Ami pulled her hair back and sat down, looking at her computer screen. As she opened the internet, a message popped up.

Dear Dark Moonlit Angel, please come play with me today at five on NeoMasters.

~ Dark Hunter

P.S. Please invite Deep Moonlight. c ya!

"Yes!" Ami whispered to herself, going to NeoMaster's and logging in.

A message from Dark Hunter popped up and she looked at it, smiling to herself.

Hey Angel,

Where's Moonlight??

~Hunter

I'm inviting her now.

Thanx Angel

I will write the prologue and Ch 1 if u like the excerpt.

IronParrot
10-06-2003, 01:31 AM
Ok, this is my first fan fic on Entmoot soooo, I guess, I could start by giving u a quick excerpt, like they do In real books.
By "fan fic" do you mean that this is somehow connected to an existing franchise? If so, I'm not quite grasping what it is...

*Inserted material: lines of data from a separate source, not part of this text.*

Lemma applyHeldUpTo_returns fuel A e p c ep :
  mat_ok D ct A p -> Prep.PeekMin (prepClks (partClock p)) = Some ep ->
  Hold.PeekMin (commitsOnHold p) = Some c ->
  returns (applyHeldUpTo setLatestCRDT fuel (clk ep) c) e p
    (fun _ p' o => accounted p p' o).
Proof.
  revert A p c. induction fuel as [|fuel IH]; intros A p c Hok Hep Hc;
    cbn [applyHeldUpTo]; [by apply returns_ret, accounted_refl|].
  destruct (IsLowerOrEqual (CommitTimestamp c) (Some (clk ep))) eqn:Ele;
    [|by apply returns_ret, accounted_refl].
  pose proof (proj1 (m_hold _ _ A p Hok)) as Hchain.
  pose proof (pc_heap _ _ (m_pc _ _ A p Hok)) as Hph.
  assert (Hcin : c ∈ held p) by (by eapply list_elem_of_lookup_2).
  assert (Hepin : ep ∈ prep p) by (by eapply list_elem_of_lookup_2).
  apply IsLowerOrEqual_vle in Ele.
  2:{ unfold same_dom. destruct (Hchain c c Hcin Hcin) as [-> _].
      by destruct (proj1 Hph ep ep Hepin Hepin) as [-> _]. }
  destruct (popHold_spec (CRDT := CRDT) (State := State) D ct A e p c Hok Hc)
    as (heap & Epop & Hheap & Hp).
  apply returns_bind. eexists _, _, _. split; [exact Epop|]. cbn [app].
  eapply applyCommit_then.
  { apply (applyCommit_popped setLatestCRDT D ct A c e p heap Hok Hc Hheap Hp).
    intros e' He' [_ Hn]. apply Hn. eapply vle_trans; [exact Ele|].
    by apply (clk_heap_min clk D (prepClks (partClock p)) ep e'). }
  intros p2 o2 (Hok2 & Epr & Eho) Ho2. apply returns_bind.
  eexists _, _, _. split; [reflexivity|]. cbn [app].
  destruct (Hold.PeekMin (commitsOnHold p2)) as [c2|] eqn:Ec2.
  - eapply returns_weaken; [apply (IH _ p2 c2 Hok2); [by rewrite Epr|done]|].
    intros [] p3 o3 Hacc. by apply (accounted_step p p2 p3 heap c).
  - apply returns_ret. apply (accounted_step p p2 p2 heap c); try done.
    apply accounted_refl.
Qed.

Aside from that: I think you should probably flesh out your prose a little. Right now you're describing what's happeing event by event, so it reads like an outline rather than a story. I'm not sure what direction you plan to take it in plot-wise, but if it's your style to outline first and fill the paragraphs out a little, then by all means, do that. But be warned that to me, it doesn't look very complete on a "depth" level yet.

Adrian Baggins
10-06-2003, 09:11 PM
Ok, this is a fan fic based on a game that Lady Arwen56 would know about, it's called Dot Hack. It is an excerpt, like they give at the beginning of books, I am working on the beginning as we speak, I just haven't thought of how exactly to start it. I am working on it tho

Adrian Baggins
10-15-2003, 08:53 PM
Okay, I have the 1st installment ready:

Prologue

Ami sat down in a seat and looked out the open window of the bus, her short black hair with white blond streaks moving slightly in the breeze.

Tears fell from her electric blue eyes, streakin gher pale face.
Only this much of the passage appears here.